Here are some everyday ways to strengthen executive functioning skills and independence over summer break.
🗓️ Let students help plan the family calendar
Summer schedules can get surprisingly busy with camps, vacations, appointments, sports, and social plans. Invite your child or teen to help keep track of what is coming up. Younger students might help add events to a family calendar or cross off days until a trip. Older students can practice checking their own calendar, setting reminders, or planning around work, practices, or social commitments.
This builds time awareness, planning, and responsibility. It also helps students begin to understand that schedules do not just happen - they are managed.

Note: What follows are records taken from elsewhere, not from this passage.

Inductive Outcome :=
| Responded (r : Response)
| Failed (e : Exn).

(** ** Results *)

Record ProbeResult := mkResult {
  timestamp : string;
  test_name : string;
  status : string;
  severity : string;
  details : string
}.

(** ** State and exception monad of the script *)

Inductive Res (A : Type) :=
| Ok (a : A)
| Raise (e : Exn).
Arguments Ok {A} a.
Arguments Raise {A} e.

(** How one iteration of a [for] loop ends: it falls through to the next
    iteration, executes [break], or executes [return]. *)
Inductive Flow := Next | Break | Return.

(** What a run is given: the target seen through the session (a call is
    answered or raises, and the target moves on), [urllib.parse.urljoin]
    (the joined URL, or the message of the [ValueError] it raises), and the
    arguments [base_url] and [output_file] of the constructor. *)
Class Setting := {
  T : Type;
  respond : T -> Request -> Outcome * T;
  urljoin : string -> string -> Exn + string;
  base : string;
  output_file : string
}.

(** [results] is [self.results]; [exchanges] records, in order, every
    call of the session and what came back; [files] records, in order,
    every file written, with its content. *)
Record State `{Setting} := mkState {
  results : list ProbeResult;
  stdout : list string;
  target : T;
  exchanges : list (Request * Outcome);
  clock : nat -> string;
  ticks : nat;
  files : list (string * string)
}.

Definition M `{Setting} (A : Type) : Type := State -> Res A * State.

Section Monad.
Context `{Setting}.

Definition ret {A} (a : A) : M A := fun s => (Ok a, s).

Definition bind {A B} (m : M A) (k : A -> M B) : M B :=
  fun s =>
    match m s with
    | (Ok a, s') => k a s'
    | (Raise e, s') => (Raise e, s')
    end.

Definition raise {A} (e : Exn) : M A := fun s => (Raise e, s).

(** [try: m  except Exception as e: handler e] *)
Definition try_except {A} (m : M A) (handler : Exn -> M A) : M A :=
  fun s =>
    match m s with
    | (Ok a, s') => (Ok a, s')
    | (Raise e, s') => handler e s'
    end.
End Monad.

Declare Scope pen_scope.
Delimit Scope pen_scope with pen.
Notation "x <- m ;; k" := (bind m (fun x => k))
  (at level 100, m at next level, right associativity) : pen_scope.
Notation "m ;; k" := (bind m (fun _ => k))
  (at level 100, right associativity) : pen_scope.

(** ** The script *)

Section Tester.
Context `{Setting}.
Local Open Scope pen_scope.

(** [self.base_url = base_url.rstrip('/')] *)
Definition base_url : string := Str.rstrip "/" base.

(** [PenetrationTester(...)]: nothing logged, nothing sent. *)
Definition initial (t : T) (clk : nat -> string) : State :=
  mkState _ [] [] t [] clk 0 [].

(** [for x in xs: body x] *)
Fixpoint for_each {A} (xs : list A) (body : A -> M Flow) : M Flow :=
  match xs with
  | [] => ret Next
  | x :: xs' =>
      f <- body x ;;
      match f with
      | Next => for_each xs' body
      | Break => ret Break
      | Return => ret Return
      end
  end.

Definition print (line : string) : M unit :=
  fun s =>
    (Ok tt,
     mkState _ (results s) (stdout s ++ [line]) (target s) (exchanges s)
             (clock s) (ticks s) (files s)).

(** [datetime.now().isoformat()] *)
Definition now : M string :=
  fun s =>
    (Ok (clock s (ticks s)),
     mkState _ (results s) (stdout s) (target s) (exchanges s)
             (clock s) (S (ticks s)) (files s)).

(** [self.results], read *)
Definition get_results : M (list ProbeResult) :=
  fun s => (Ok (results s), s).

(** [with open(path, 'w', encoding='utf-8') as f: f.write(content)] *)
Definition write_file (path content : string) : M unit :=
  fun s =>
    (Ok tt,
     mkState _ (results s) (stdout s) (target s) (exchanges s)
             (clock s) (ticks s) (files s ++ [(path, content)])).

(** The line [log_result] prints. *)
Definition log_line (test_name status details : string) : string :=
  "[" +:+ Str.upper status +:+ "] " +:+ test_name +:+ ": " +:+ details.

(** [log_result(test_name, status, details, severity)]; every call in the
    script passes the severity. *)
Definition log_result (test_name status details severity : string) : M unit :=
  fun s =>
    let result :=
      {| timestamp := clock s (ticks s);
         test_name := test_name;
         status := status;
         severity := severity;
         details := details |} in
    (Ok tt,
     mkState _ (results s ++ [result])
             (stdout s ++ [log_line test_name status details])
             (target s) (exchanges s) (clock s) (S (ticks s)) (files s)).

(** One call of the session; [timeout=10] is part of [respond]. *)
Definition send (req : Request) : M Response :=
  fun s =>
    let (o, t') := respond (target s) req in
    let s' := mkState _ (results s) (stdout s) t' (exchanges s ++ [(req, o)])
                      (clock s) (ticks s) (files s) in
    match o with
    | Responded r => (Ok r, s')
    | Failed e => (Raise e, s')
    end.

Definition session_post (u : string) (data : list (string * string))
    (token : option PyVal) : M Response :=
  send (mkRequest POST u (Some data) token).

Definition session_get (u : string) (token : option PyVal) : M Response :=
  send (mkRequest GET u None token).

(** [urljoin(base, path)] *)
Definition py_urljoin (b path : string) : M string :=
  match urljoin b path with
  | inr joined => ret joined
  | inl msg => raise msg
  end.

(** [response.json()] *)
Definition response_json (r : Response) : M PyVal :=
  match json r with
  | inr v => ret v
  | inl msg => raise msg
  end.

(** [v.get(key)]: [dict.get], an [AttributeError] on anything else. *)
Definition py_get (v : PyVal) (key : string) : M PyVal :=
  match v with
  | PDict d => ret (default PNone (d !! key))
  | _ => raise (no_attribute v "get")
  end.

(** [v.split(sep)] *)
Definition py_split (v : PyVal) (sep : ascii) : M (list string) :=
  match v with
  | PStr s => ret (Str.split sep s)
  | _ => raise (no_attribute v "split")
  end.

(** [template.format] with keyword arguments *)
Definition py_format (template : string) (kwargs : list (string * string))
    : M string :=
  match Format.format template kwargs with
  | inr formatted => ret formatted
  | inl msg => raise msg
  end.

(** *** Payloads *)

Definition sql_payloads : list string :=
  [ "' OR '1'='1";
    "'; DROP TABLE users; --";
    "' UNION SELECT * FROM users --";
    "admin'--";
    "' OR 1=1 --" ].

Definition xss_payloads : list string :=
  [ "<script>alert('XSS')</script>";
    "<img src=x onerror=alert('XSS')>";
    "javascript:alert('XSS')";
    "<svg onload=alert('XSS')>";
    "';alert('XSS');//" ].

(** *** authenticate *)

Definition authenticate : M PyVal :=
  try_except
    (login_url <- py_urljoin base_url "/api/auth/login" ;;
     let data := [("email", "test@example.com");
                  ("password", "testpassword123")] in
     response <- session_post login_url data None ;;
     if status_code response =? 200 then
       result <- response_json response ;;
       token <- py_get result "token" ;;
       if truthy token then ret token else py_get result "accessToken"
     else ret PNone)
    (fun e =>
       log_result "Authentication Error" "ERROR"
                  ("Could not authenticate: " +:+ e) "low" ;;
       ret PNone).

(** *** test_sql_injection *)

Definition error_indicators : list string :=
  [ "sql syntax"; "mysql_fetch"; "postgresql"; "ora-";
    "microsoft jet database"; "sqlite_"; "syntax error" ].

Definition sql_data (payload : string) : list (string * string) :=
  [("email", "admin" +:+ payload); ("password", "password")].

Definition sql_iteration (login_url payload : string) : M Flow :=
  try_except
    (response <- session_post login_url (sql_data payload) None ;;
     let response_text := Str.lower (text response) in
     if existsb (fun indicator => Str.contains indicator response_text)
                error_indicators
     then
       log_result "SQL Injection - Login" "VULNERABLE"
                  ("SQL error detected with payload: " +:+ payload)
                  "critical" ;;
       ret Return
     else if (status_code response =? 200)
             && Str.contains "token" (text response)
     then
       log_result "SQL Injection - Authentication Bypass" "VULNERABLE"
                  ("Authentication bypassed with payload: " +:+ payload)
                  "critical" ;;
       ret Return
     else ret Next)
    (fun e =>
       log_result "SQL Injection Test Error" "ERROR"
                  ("Error testing payload " +:+ payload +:+ ": " +:+ e)
                  "low" ;;
       ret Next).

Definition test_sql_injection : M unit :=
  print (Str.newline +:+ "=== Testing SQL Injection ===") ;;
  login_url <- py_urljoin base_url "/api/auth/login" ;;
  f <- for_each sql_payloads (sql_iteration login_url) ;;
  match f with
  | Return => ret tt
  | _ =>
      log_result "SQL Injection - Login" "SECURE"
        "No SQL injection vulnerabilities detected in login endpoint" "info"
  end.

(** *** test_xss_vulnerabilities *)

Definition xss_data (payload : string) : list (string * string) :=
  [("title", "Test Task " +:+ payload);
   ("description", "Description with XSS: " +:+ payload);
   ("projectId", "123")].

⏰ Practice morning and evening routines
Without the structure of school, routines can easily disappear. While summer routines can be more flexible, keeping a few predictable habits in place can help students stay grounded. Consider creating a simple morning or evening checklist that includes things like getting dressed, brushing teeth, feeding a pet, packing for camp, charging devices, or preparing for the next day.

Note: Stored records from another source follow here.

(** * dvc/stage/run.py: the stage runner, embedded and verified

    The module runs the command(s) of a pipeline stage: it consults the run
    cache, composes the shell invocation, launches one child process per
    command, suppresses SIGINT in the main thread while it waits, and, for
    checkpoint stages, runs a monitor that polls for a marker file.

    The embedding follows the source function by function.  Python values
    keep their shape: [None] is a constructor, truthiness is a function,
    exceptions are values of [pyexn] threaded through a state-and-exception
    monad.  Everything the module asks of the outside (the run cache, the
    operating system, the child process, the callbacks) is answered by an
    [Oracle] that sees the history of events so far.

    What may raise: [Popen], the cache's [restore], [stage.save],
    [stage.commit], the checkpoint callback, [proc.terminate] and the
    taskkill call (as the oracle decides), the [assert] of
    [_enforce_cmd_list], and [os.remove] when the marker file is no longer
    there (a missing file is the one failure of the file system in the
    model).  The other library calls (logging, [signal.signal] in the main
    thread, [os.path.exists], [wait], [communicate]) return; a child that
    never exits, for which [wait] and [communicate] would block for ever, is
    outside the model.  The child may create the marker file at any time, and
    anybody may remove it (the oracle says when).  Assertions are enabled. *)

From Stdlib Require Import String Ascii List ZArith Bool Lia.
From Stdlib Require Import DecimalString.
Import ListNotations.
Local Open Scope string_scope.
Local Open Scope Z_scope.
Local Open Scope list_scope.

For older students, shift from giving reminders to asking reflective questions:
“What do you need to be ready for tomorrow?”
“What is your plan for getting out the door on time?”

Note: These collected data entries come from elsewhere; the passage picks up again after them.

(** [p.rfind(c)] as [Some] of the last index of [c], counting from
    [i]. *)
Fixpoint rfind_aux (c : ascii) (l : str) (i : Z) : option Z :=
  match l with
  | [] => None
  | x :: l' =>
      match rfind_aux c l' (i + 1) with
      | Some j => Some j
      | None => if Ascii.eqb x c then Some i else None
      end
  end.

Definition rfind (c : ascii) (p : str) : Z := default (-1) (rfind_aux c p 0).

(** [os.path.basename] of [posixpath]: [i = p.rfind('/') + 1; p[i:]]. *)
Definition basename (p : str) : str := slice_from p (rfind SLASH p + 1).

Definition is_prewarmable (argv : list str) : result bool :=
  match argv with
  | argv0 :: argv1 :: argv2 :: _ =>
      if negb (str_eqb (basename argv0) (s "kitty")) then Ok false
      else if negb (str_in (slice argv1 0 1) (s "@+")) then Ok false
      else
        match argv1 with
        | [] => Raise IndexError
        | c :: _ =>
            if Ascii.eqb c "@" then Ok true
            else if str_eqb argv1 (s "+")
                 then Ok (negb (str_eqb argv2 (s "open")))
                 else Ok (negb (str_eqb argv1 (s "+open")))
        end
  | _ => Ok false
  end.

(** ** The interface to the operating system and to the rest of kitty *)

Inductive signal := SIGINT | SIGTSTP | SIGQUIT.

#[global] Instance signal_eq_dec : EqDecision signal.
Proof. solve_decision. Defined.

(** Values of an environment mapping under construction: a string, or
    the marker [DELETE_ENV_VAR] of [kitty.options.utils], which
    [final_env] recognises by identity. *)
Inductive envval :=
| EnvStr (v : str)
| DELETE_ENV_VAR.

#[global] Instance envval_eq_dec : EqDecision envval.
Proof. solve_decision. Defined.

(** What [termios.tcgetattr] returns, as far as [send_signal_for_key]
    reads it: [t[3]] and [t[-1]].  The list of control characters has an
    entry at every index the [termios] module names. *)
Record termios_attr := {
  c_lflag : Z;
  c_cc : Z -> Z;
}.

(** [fast_data_types.get_options()] *)
Record options := {
  term : str;
  shell_integration : list str;
}.

(** The handle returned by [get_boss().prewarm(...)] *)
Record PrewarmedChild := {
  child_id : Z;
  child_process_pid : Z;
}.

(** Names imported from [kitty.constants], [termios] and [signal]. *)
Record constants := {
  is_macos : bool;
  shell_path : str;
  kitty_base_dir : str;
  handled_signals : list Z;
  ISIG : Z;
  VINTR : Z;
  VSUSP : Z;
  VQUIT : Z;
}.

(** Every call that leaves [child.py]: system calls, the platform's
    process introspection, and kitty's other modules.  The index is the
    type of the value the call returns. *)
Inductive call : Type -> Type :=
(* process introspection backend *)
| Cmdline_of_pid (pid : Z) : call (list str)
| Cwd_of_process (pid : Z) : call str
| Environ_of_process (pid : Z) : call str
| Process_group_map : call (gmap Z (list Z))
| Prewarm_worker_pid : call Z
(* terminal *)
| Tcgetpgrp (fd : Z) : call Z
| Tcgetattr (fd : Z) : call termios_attr
| Open_tty (name : str) : call Z
| Killpg (pgrp : Z) (sig : signal) : call unit
(* file descriptors *)
| Os_openpty : call (Z * Z)
| Pipe : call (Z * Z)
| Set_inheritable (fd : Z) (b : bool) : call unit
| Set_iutf8_fd (fd : Z) (b : bool) : call unit
| Set_blocking (fd : Z) (b : bool) : call unit
| Close (fd : Z) : call unit
| Thread_write (fd : Z) (data : str) : call unit
(* launching *)
| Which (exe : str) : call (option str)
| Spawn (exe cwd : str) (argv env : list str)
        (master slave stdin_read_fd stdin_write_fd
         ready_read_fd ready_write_fd : Z) (signals : list Z) : call Z
| Prewarm (slave : Z) (argv : list str) (cwd : str)
          (env : dict str envval) (stdin : option str) : call PrewarmedChild
(* environment construction *)
| Os_environ : call (dict str str)
| Kitty_ssl_env_var : call (option str)
| Lc_ctype_before_python : call bool
| Get_options : call options
| Getpid : call str
| Prewarm_socket_env_var : call str
| Checked_terminfo_dir : call (option str)
| Modify_shell_environ (opts : options) (env : dict str envval)
                       (argv : list str)
    : call (dict str envval * list str * option exn).

Inductive event :=
| Ev : forall A : Type, call A -> event.
Arguments Ev {A} c.

(** ** The [Child] class *)

Record Child := {
  child_fd : option Z;
  pid : option Z;
  forked : bool;
  is_prewarmed : bool;
  allow_remote_control : bool;
  is_clone_launch : str;
  argv : list str;
  cwd : str;
  stdin : option str;
  env : dict str envval;
  unmodified_argv : option (list str);
  final_exe : option str;
  final_argv0 : option str;
  prewarmed_child : option PrewarmedChild;
  terminal_ready_fd : option Z;
}.

Definition set_child_fd (x : option Z) (c : Child) : Child :=
  {| child_fd := x; pid := pid c; forked := forked c;
     is_prewarmed := is_prewarmed c;
     allow_remote_control := allow_remote_control c;
     is_clone_launch := is_clone_launch c; argv := argv c; cwd := cwd c;
     stdin := stdin c; env := env c; unmodified_argv := unmodified_argv c;
     final_exe := final_exe c; final_argv0 := final_argv0 c;
     prewarmed_child := prewarmed_child c;
     terminal_ready_fd := terminal_ready_fd c |}.

Definition set_pid (x : option Z) (c : Child) : Child :=
  {| child_fd := child_fd c; pid := x; forked := forked c;
     is_prewarmed := is_prewarmed c;
     allow_remote_control := allow_remote_control c;
     is_clone_launch := is_clone_launch c; argv := argv c; cwd := cwd c;
     stdin := stdin c; env := env c; unmodified_argv := unmodified_argv c;
     final_exe := final_exe c; final_argv0 := final_argv0 c;
     prewarmed_child := prewarmed_child c;
     terminal_ready_fd := terminal_ready_fd c |}.

Definition set_forked (x : bool) (c : Child) : Child :=
  {| child_fd := child_fd c; pid := pid c; forked := x;
     is_prewarmed := is_prewarmed c;
     allow_remote_control := allow_remote_control c;
     is_clone_launch := is_clone_launch c; argv := argv c; cwd := cwd c;
     stdin := stdin c; env := env c; unmodified_argv := unmodified_argv c;
     final_exe := final_exe c; final_argv0 := final_argv0 c;
     prewarmed_child := prewarmed_child c;
     terminal_ready_fd := terminal_ready_fd c |}.

Definition set_is_prewarmed (x : bool) (c : Child) : Child :=
  {| child_fd := child_fd c; pid := pid c; forked := forked c;
     is_prewarmed := x;
     allow_remote_control := allow_remote_control c;
     is_clone_launch := is_clone_launch c; argv := argv c; cwd := cwd c;
     stdin := stdin c; env := env c; unmodified_argv := unmodified_argv c;
     final_exe := final_exe c; final_argv0 := final_argv0 c;
     prewarmed_child := prewarmed_child c;
     terminal_ready_fd := terminal_ready_fd c |}.

Definition set_is_clone_launch (x : str) (c : Child) : Child :=
  {| child_fd := child_fd c; pid := pid c; forked := forked c;
     is_prewarmed := is_prewarmed c;
     allow_remote_control := allow_remote_control c;
     is_clone_launch := x; argv := argv c; cwd := cwd c;
     stdin := stdin c; env := env c; unmodified_argv := unmodified_argv c;
     final_exe := final_exe c; final_argv0 := final_argv0 c;
     prewarmed_child := prewarmed_child c;
     terminal_ready_fd := terminal_ready_fd c |}.

Definition set_argv (x : list str) (c : Child) : Child :=
  {| child_fd := child_fd c; pid := pid c; forked := forked c;
     is_prewarmed := is_prewarmed c;
     allow_remote_control := allow_remote_control c;
     is_clone_launch := is_clone_launch c; argv := x; cwd := cwd c;
     stdin := stdin c; env := env c; unmodified_argv := unmodified_argv c;
     final_exe := final_exe c; final_argv0 := final_argv0 c;
     prewarmed_child := prewarmed_child c;
     terminal_ready_fd := terminal_ready_fd c |}.

Definition set_stdin (x : option str) (c : Child) : Child :=
  {| child_fd := child_fd c; pid := pid c; forked := forked c;
     is_prewarmed := is_prewarmed c;
     allow_remote_control := allow_remote_control c;
     is_clone_launch := is_clone_launch c; argv := argv c; cwd := cwd c;
     stdin := x; env := env c; unmodified_argv := unmodified_argv c;
     final_exe := final_exe c; final_argv0 := final_argv0 c;
     prewarmed_child := prewarmed_child c;
     terminal_ready_fd := terminal_ready_fd c |}.

Definition set_unmodified_argv (x : option (list str)) (c : Child) : Child :=
  {| child_fd := child_fd c; pid := pid c; forked := forked c;
     is_prewarmed := is_prewarmed c;
     allow_remote_control := allow_remote_control c;
     is_clone_launch := is_clone_launch c; argv := argv c; cwd := cwd c;
     stdin := stdin c; env := env c; unmodified_argv := x;
     final_exe := final_exe c; final_argv0 := final_argv0 c;
     prewarmed_child := prewarmed_child c;
     terminal_ready_fd := terminal_ready_fd c |}.

Definition set_final_exe (x : option str) (c : Child) : Child :=
  {| child_fd := child_fd c; pid := pid c; forked := forked c;
     is_prewarmed := is_prewarmed c;
     allow_remote_control := allow_remote_control c;
     is_clone_launch := is_clone_launch c; argv := argv c; cwd := cwd c;
     stdin := stdin c; env := env c; unmodified_argv := unmodified_argv c;
     final_exe := x; final_argv0 := final_argv0 c;
     prewarmed_child := prewarmed_child c;
     terminal_ready_fd := terminal_ready_fd c |}.

Definition set_final_argv0 (x : option str) (c : Child) : Child :=
  {| child_fd := child_fd c; pid := pid c; forked := forked c;
     is_prewarmed := is_prewarmed c;
     allow_remote_control := allow_remote_control c;
     is_clone_launch := is_clone_launch c; argv := argv c; cwd := cwd c;
     stdin := stdin c; env := env c; unmodified_argv := unmodified_argv c;
     final_exe := final_exe c; final_argv0 := x;
     prewarmed_child := prewarmed_child c;
     terminal_ready_fd := terminal_ready_fd c |}.

Definition set_prewarmed_child (x : option PrewarmedChild) (c : Child) : Child :=
  {| child_fd := child_fd c; pid := pid c; forked := forked c;
     is_prewarmed := is_prewarmed c;
     allow_remote_control := allow_remote_control c;
     is_clone_launch := is_clone_launch c; argv := argv c; cwd := cwd c;
     stdin := stdin c; env := env c; unmodified_argv := unmodified_argv c;
     final_exe := final_exe c; final_argv0 := final_argv0 c;
     prewarmed_child := x;
     terminal_ready_fd := terminal_ready_fd c |}.

Definition set_terminal_ready_fd (x : option Z) (c : Child) : Child :=
  {| child_fd := child_fd c; pid := pid c; forked := forked c;
     is_prewarmed := is_prewarmed c;
     allow_remote_control := allow_remote_control c;
     is_clone_launch := is_clone_launch c; argv := argv c; cwd := cwd c;
     stdin := stdin c; env := env c; unmodified_argv := unmodified_argv c;
     final_exe := final_exe c; final_argv0 := final_argv0 c;
     prewarmed_child := prewarmed_child c;
     terminal_ready_fd := x |}.

(** Module-level state of [child.py]: the attributes it stores on its
    own functions, and the memo of [cmdline_of_prewarmer]. *)
Record Globals := {
  cached_map : option (gmap Z (list Z));
  default_env_env : option (dict str envval);
  lc_ctype_set_by_user : bool;
  prewarmer_cmdline : option (list str);
}.

Definition set_prewarmer_cmdline (x : option (list str)) (g : Globals) : Globals :=
  {| cached_map := cached_map g; default_env_env := default_env_env g;
     lc_ctype_set_by_user := lc_ctype_set_by_user g;
     prewarmer_cmdline := x |}.

(** [ProcessDesc] *)
Record ProcessDesc := {
  pd_cwd : option str;
  pd_pid : Z;
  pd_cmdline : option (list str);
}.

(** [max(l)] and [min(l)] of a non-empty list of integers *)
Definition py_max (x : Z) (l : list Z) : Z := fold_left Z.max l x.
Definition py_min (x : Z) (l : list Z) : Z := fold_left Z.min l x.

(** [p.split(c)] *)
Fixpoint split_on (c : ascii) (p : str) : list str :=
  match p with
  | [] => [[]]
  | x :: p' =>
      if Ascii.eqb x c then [] :: split_on c p'
      else match split_on c p' with
           | h :: t => (x :: h) :: t
           | [] => [[x]]
           end
  end.

(** [bool(x)] of a string: non-empty *)
Definition truthy {A} (x : list A) : bool :=
  match x with [] => false | _ :: _ => true end.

This encourages students to take ownership of routines instead of relying on adult prompts.
🧼 Give students real responsibilities at home
Household tasks are excellent executive functioning practice. Chores require planning, sequencing, working memory, time management, and follow-through. Students can help with laundry, dishes, pet care, meal prep, yard work, organizing a closet, or packing their own bag for activities. The key is to choose responsibilities that are realistic and consistent.
Rather than focusing only on whether the task was done perfectly, notice the skills involved: Did they remember? Did they start without too much delay? Did they know the steps? Did they check their work?
Independence grows through practice, not perfection.
🍽️ Involve students in meal planning and preparation
Food is a practical and motivating way to build executive functioning skills. Ask your student to help choose a meal, make a grocery list, compare ingredients, follow a recipe, or prepare part of dinner. Cooking supports planning, organization, flexible thinking, sequencing, and problem-solving. If an ingredient is missing or something takes longer than expected, students also practice adapting.
For teens, this can be a great step toward independence. Learning how to prepare a few simple meals builds confidence and life readiness.
💵 Encourage students to manage some of their own money
Summer often brings opportunities for students to practice financial responsibility, whether through allowance, gift money, babysitting, lawn care, a summer job, or spending money on outings.
Help students think through questions like:
“How much do you want to spend?”
“How much do you want to save?”
“Is this something you want now, or something worth waiting for?”
Budgeting builds planning, impulse control, delayed gratification, and decision-making. These are important executive functioning skills that students will use well beyond school.
💭 Build in opportunities to make choices
Independence grows when students have chances to make decisions and experience appropriate outcomes. Summer can provide many low-stakes opportunities for choice. Let students choose how to structure part of their day, what book to read, which activity to do first, what to pack for an outing, or how to spend free time within reasonable limits.
Choice helps students practice self-awareness and decision-making. It also communicates trust: “You are capable of thinking this through.”
When things do not go as planned, use it as a learning moment instead of a lecture. Ask, “What would you do differently next time?”
Small Steps Build Big Skills
Summer does not need to be packed with structured activities to be meaningful. Everyday moments, like making a plan, packing a bag, helping with dinner, managing money, or solving a problem, can become powerful opportunities to build executive functioning skills.
With patience, encouragement, and practice, students can use the summer months to grow in confidence and independence. These small steps help prepare them not only for the next school year, but for the many responsibilities and opportunities ahead.